▸ **Task to complete**
From the entries below, transcribe exactly the lines between the line holding "assert (ys = (c ++ it :: d ++" and the line holding "- rewrite <-app_assoc.", inclusive; skip all other lines.

[Collected data]

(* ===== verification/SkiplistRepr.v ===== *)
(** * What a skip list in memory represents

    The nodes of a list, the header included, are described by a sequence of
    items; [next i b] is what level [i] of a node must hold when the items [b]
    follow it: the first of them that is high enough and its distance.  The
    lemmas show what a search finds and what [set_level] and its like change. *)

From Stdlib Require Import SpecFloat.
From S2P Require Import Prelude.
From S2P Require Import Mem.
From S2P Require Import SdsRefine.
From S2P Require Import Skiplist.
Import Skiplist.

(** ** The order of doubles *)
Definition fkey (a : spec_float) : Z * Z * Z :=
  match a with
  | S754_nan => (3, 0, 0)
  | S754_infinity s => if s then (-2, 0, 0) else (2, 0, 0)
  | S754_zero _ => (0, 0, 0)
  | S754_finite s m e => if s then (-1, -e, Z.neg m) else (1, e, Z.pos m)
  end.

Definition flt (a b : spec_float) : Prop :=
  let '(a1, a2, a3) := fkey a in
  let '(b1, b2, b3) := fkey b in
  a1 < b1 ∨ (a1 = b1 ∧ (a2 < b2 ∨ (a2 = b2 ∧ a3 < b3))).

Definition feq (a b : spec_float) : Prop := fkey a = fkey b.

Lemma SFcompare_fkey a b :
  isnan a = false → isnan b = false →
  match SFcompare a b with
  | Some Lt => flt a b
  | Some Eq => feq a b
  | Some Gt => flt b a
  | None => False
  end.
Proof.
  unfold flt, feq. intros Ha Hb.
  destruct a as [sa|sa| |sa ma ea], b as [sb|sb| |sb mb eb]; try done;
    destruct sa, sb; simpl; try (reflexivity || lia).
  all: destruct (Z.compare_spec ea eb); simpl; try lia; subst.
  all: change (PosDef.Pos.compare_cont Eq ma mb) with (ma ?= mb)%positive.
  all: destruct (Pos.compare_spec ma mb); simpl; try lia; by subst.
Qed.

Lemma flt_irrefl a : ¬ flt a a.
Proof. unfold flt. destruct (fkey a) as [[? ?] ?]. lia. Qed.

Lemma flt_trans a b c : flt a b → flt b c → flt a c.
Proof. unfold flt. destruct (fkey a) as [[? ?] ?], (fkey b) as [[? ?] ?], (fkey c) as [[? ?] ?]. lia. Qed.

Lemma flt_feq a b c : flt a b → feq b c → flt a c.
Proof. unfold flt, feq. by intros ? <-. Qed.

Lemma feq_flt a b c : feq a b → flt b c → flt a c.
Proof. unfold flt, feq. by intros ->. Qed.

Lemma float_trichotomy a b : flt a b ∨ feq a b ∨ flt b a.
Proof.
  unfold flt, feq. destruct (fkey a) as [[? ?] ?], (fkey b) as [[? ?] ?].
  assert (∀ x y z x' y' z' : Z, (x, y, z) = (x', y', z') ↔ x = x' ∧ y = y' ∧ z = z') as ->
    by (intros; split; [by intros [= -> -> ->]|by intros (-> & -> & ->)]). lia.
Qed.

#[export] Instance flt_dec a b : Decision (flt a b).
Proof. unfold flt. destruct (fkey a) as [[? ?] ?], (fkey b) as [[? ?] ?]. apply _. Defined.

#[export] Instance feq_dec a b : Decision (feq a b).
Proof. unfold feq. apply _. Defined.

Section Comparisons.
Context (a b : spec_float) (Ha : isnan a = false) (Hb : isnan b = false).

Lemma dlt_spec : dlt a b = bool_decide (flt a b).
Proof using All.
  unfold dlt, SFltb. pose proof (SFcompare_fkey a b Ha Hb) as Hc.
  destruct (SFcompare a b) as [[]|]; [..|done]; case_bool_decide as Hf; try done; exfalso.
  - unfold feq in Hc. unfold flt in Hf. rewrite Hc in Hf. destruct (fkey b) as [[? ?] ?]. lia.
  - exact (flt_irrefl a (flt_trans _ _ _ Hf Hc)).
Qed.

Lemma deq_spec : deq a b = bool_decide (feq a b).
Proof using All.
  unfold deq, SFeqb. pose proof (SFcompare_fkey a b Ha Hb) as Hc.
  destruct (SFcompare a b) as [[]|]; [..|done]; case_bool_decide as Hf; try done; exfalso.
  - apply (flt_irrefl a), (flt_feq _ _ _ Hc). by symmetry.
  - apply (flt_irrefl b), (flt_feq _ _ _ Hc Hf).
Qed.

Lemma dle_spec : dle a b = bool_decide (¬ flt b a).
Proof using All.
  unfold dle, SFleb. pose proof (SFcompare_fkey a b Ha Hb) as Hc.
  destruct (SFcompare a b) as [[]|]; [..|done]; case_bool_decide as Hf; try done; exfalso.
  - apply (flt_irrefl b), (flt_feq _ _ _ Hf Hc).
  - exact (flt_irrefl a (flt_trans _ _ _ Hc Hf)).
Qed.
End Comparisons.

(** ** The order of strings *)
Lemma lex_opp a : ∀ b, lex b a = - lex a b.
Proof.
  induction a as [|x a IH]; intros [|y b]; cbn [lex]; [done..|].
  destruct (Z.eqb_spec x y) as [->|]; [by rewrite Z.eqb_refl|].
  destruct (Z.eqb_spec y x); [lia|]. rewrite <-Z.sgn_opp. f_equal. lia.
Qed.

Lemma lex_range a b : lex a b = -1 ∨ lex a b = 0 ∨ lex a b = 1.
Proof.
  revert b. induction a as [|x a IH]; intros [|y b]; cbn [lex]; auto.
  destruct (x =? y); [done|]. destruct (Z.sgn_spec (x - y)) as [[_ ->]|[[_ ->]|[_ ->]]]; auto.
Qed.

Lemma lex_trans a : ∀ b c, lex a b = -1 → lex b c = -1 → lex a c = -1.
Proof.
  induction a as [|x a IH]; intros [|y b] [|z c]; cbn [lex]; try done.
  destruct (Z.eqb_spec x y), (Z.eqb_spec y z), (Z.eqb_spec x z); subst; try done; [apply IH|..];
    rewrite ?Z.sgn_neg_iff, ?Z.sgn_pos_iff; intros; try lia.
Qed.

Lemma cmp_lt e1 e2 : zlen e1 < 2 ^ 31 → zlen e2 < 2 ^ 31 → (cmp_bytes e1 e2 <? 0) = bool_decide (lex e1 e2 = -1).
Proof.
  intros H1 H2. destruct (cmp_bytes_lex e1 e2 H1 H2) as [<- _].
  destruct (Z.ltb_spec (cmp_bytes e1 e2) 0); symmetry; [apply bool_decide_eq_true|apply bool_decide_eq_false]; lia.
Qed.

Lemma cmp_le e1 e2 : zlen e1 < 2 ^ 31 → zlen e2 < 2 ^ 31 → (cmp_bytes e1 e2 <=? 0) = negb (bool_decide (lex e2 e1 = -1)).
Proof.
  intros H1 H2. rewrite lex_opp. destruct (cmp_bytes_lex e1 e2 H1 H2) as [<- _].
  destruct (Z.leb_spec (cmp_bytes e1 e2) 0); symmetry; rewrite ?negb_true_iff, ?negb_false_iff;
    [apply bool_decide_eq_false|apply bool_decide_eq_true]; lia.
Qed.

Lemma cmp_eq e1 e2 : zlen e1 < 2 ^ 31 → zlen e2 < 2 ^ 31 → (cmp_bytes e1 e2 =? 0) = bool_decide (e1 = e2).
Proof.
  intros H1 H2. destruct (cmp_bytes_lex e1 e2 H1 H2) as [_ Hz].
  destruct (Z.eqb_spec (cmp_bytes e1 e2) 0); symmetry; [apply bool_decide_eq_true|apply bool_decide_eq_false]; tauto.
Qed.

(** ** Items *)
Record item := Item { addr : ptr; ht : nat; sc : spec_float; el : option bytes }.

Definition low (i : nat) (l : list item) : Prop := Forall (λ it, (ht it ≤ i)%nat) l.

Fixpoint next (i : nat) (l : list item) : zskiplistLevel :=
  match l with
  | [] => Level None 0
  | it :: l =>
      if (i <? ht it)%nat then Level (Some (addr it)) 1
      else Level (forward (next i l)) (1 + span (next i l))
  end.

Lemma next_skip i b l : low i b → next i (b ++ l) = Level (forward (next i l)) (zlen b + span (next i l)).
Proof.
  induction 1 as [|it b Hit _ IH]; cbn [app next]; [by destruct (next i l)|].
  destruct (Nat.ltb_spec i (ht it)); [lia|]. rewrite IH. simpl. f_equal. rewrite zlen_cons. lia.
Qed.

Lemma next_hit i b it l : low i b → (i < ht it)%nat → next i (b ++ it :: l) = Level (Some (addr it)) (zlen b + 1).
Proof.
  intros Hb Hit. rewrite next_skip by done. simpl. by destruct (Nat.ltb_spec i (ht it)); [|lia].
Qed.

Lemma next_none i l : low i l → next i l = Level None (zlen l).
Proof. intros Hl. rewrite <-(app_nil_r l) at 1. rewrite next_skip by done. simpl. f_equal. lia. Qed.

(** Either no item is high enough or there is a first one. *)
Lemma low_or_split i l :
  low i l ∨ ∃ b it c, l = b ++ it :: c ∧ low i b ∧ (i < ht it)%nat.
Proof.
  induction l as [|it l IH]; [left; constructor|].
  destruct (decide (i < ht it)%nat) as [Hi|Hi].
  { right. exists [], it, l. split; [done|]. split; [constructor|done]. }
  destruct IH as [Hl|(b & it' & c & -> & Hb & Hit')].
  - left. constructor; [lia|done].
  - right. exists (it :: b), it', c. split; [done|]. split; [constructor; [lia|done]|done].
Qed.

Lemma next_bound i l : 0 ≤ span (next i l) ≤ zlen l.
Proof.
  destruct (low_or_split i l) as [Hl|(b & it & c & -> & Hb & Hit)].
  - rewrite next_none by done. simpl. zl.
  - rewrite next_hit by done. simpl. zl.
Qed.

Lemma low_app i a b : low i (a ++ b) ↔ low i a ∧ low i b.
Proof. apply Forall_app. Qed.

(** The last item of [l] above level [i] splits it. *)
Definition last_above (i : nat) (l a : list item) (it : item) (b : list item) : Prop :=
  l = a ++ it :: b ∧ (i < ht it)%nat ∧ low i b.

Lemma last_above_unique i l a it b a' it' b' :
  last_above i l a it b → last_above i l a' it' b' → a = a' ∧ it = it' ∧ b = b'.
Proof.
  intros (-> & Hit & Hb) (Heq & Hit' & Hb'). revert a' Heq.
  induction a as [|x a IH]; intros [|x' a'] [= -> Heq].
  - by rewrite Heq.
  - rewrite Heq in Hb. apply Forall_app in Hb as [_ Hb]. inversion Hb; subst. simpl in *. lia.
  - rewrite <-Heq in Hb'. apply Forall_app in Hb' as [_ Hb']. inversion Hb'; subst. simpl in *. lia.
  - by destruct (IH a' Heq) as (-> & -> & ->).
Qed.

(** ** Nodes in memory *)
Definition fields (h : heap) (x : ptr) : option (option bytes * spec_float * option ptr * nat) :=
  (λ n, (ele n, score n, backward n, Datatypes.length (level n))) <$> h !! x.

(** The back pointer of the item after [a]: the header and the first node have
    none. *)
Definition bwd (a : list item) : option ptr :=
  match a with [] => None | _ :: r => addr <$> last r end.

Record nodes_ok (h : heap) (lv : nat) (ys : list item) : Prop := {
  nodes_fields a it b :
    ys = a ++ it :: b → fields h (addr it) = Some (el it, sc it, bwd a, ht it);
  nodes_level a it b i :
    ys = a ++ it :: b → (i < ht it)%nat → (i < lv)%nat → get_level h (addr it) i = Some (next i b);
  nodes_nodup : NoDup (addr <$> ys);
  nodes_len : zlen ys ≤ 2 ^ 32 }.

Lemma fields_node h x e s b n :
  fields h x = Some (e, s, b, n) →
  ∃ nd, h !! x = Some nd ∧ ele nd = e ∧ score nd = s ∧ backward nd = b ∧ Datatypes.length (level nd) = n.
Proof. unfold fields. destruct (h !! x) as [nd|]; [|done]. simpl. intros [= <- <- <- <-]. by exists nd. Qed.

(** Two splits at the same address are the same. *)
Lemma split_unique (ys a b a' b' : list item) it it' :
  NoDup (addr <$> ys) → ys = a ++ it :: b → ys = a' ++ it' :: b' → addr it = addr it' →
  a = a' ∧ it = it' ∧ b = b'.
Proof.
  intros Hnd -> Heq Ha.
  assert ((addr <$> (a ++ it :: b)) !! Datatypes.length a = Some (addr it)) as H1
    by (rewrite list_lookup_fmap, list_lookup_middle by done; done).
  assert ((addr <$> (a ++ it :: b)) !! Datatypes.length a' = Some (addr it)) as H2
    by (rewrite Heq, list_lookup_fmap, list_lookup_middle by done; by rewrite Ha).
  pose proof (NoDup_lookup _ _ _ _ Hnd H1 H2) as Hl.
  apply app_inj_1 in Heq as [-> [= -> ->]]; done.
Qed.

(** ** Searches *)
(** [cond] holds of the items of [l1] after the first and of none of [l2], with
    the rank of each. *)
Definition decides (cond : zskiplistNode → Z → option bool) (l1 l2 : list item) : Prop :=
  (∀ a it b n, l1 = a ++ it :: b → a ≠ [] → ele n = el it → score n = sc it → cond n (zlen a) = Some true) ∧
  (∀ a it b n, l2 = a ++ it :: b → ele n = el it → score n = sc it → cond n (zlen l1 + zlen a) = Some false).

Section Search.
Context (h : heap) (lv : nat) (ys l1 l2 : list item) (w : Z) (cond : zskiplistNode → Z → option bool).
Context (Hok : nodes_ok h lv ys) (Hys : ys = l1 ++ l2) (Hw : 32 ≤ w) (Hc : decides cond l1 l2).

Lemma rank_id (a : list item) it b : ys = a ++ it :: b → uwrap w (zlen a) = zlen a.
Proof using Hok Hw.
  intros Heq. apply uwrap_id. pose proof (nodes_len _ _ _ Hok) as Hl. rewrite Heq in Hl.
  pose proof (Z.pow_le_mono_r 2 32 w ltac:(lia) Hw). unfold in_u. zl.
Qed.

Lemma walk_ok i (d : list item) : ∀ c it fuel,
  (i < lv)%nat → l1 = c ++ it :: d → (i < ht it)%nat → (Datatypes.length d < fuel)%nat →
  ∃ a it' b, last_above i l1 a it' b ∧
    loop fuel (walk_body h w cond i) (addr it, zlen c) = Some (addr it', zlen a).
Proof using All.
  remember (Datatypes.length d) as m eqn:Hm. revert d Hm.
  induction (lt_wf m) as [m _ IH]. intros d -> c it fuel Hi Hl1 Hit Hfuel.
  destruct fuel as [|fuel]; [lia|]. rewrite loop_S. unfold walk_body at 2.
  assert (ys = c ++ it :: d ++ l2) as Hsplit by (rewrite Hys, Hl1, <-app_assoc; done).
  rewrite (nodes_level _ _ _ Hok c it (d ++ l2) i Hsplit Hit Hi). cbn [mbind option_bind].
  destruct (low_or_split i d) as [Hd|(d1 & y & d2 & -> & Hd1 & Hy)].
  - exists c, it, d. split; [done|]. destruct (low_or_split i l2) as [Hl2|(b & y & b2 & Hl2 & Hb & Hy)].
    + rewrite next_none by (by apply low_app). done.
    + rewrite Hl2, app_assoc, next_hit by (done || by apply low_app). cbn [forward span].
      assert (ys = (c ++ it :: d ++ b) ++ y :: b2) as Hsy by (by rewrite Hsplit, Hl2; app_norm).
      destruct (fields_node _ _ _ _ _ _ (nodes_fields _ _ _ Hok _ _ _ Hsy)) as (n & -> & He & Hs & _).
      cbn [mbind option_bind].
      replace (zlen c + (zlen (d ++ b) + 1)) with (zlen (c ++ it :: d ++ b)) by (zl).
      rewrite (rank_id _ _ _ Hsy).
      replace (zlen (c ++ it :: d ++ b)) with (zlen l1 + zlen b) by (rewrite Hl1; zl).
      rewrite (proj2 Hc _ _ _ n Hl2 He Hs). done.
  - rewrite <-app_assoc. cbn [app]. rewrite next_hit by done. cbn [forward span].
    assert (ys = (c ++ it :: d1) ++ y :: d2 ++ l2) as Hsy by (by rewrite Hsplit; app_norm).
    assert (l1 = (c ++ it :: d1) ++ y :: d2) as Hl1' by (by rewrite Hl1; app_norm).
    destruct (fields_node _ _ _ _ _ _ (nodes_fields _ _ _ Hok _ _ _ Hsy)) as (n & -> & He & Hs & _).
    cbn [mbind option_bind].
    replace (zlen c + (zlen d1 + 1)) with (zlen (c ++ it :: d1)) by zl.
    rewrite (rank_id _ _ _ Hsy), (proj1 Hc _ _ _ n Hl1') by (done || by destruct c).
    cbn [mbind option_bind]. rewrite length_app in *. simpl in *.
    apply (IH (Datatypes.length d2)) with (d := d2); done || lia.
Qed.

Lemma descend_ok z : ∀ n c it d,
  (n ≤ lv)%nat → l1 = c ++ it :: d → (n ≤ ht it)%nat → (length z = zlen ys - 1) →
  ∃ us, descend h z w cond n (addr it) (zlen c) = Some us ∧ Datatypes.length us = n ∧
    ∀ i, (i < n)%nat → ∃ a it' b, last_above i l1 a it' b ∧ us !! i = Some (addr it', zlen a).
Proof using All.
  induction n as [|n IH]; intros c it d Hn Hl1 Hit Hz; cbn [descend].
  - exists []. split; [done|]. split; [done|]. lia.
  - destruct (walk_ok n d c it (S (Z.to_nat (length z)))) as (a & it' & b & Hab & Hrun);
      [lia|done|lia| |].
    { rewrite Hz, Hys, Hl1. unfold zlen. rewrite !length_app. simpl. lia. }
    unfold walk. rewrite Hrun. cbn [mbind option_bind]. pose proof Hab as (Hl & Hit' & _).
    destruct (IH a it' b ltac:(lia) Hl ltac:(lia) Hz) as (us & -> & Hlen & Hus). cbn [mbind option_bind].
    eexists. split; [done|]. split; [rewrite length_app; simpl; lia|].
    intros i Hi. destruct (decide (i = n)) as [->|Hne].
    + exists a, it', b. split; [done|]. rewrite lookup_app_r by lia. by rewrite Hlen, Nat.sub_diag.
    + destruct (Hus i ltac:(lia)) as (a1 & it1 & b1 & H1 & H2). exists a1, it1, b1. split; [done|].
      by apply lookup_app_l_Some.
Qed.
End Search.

▸ **Expected output**
      assert (ys = (c ++ it :: d ++ b) ++ y :: b2) as Hsy by (by rewrite Hsplit, Hl2; app_norm).
      destruct (fields_node _ _ _ _ _ _ (nodes_fields _ _ _ Hok _ _ _ Hsy)) as (n & -> & He & Hs & _).
      cbn [mbind option_bind].
      replace (zlen c + (zlen (d ++ b) + 1)) with (zlen (c ++ it :: d ++ b)) by (zl).
      rewrite (rank_id _ _ _ Hsy).
      replace (zlen (c ++ it :: d ++ b)) with (zlen l1 + zlen b) by (rewrite Hl1; zl).
      rewrite (proj2 Hc _ _ _ n Hl2 He Hs). done.
  - rewrite <-app_assoc. cbn [app]. rewrite next_hit by done. cbn [forward span].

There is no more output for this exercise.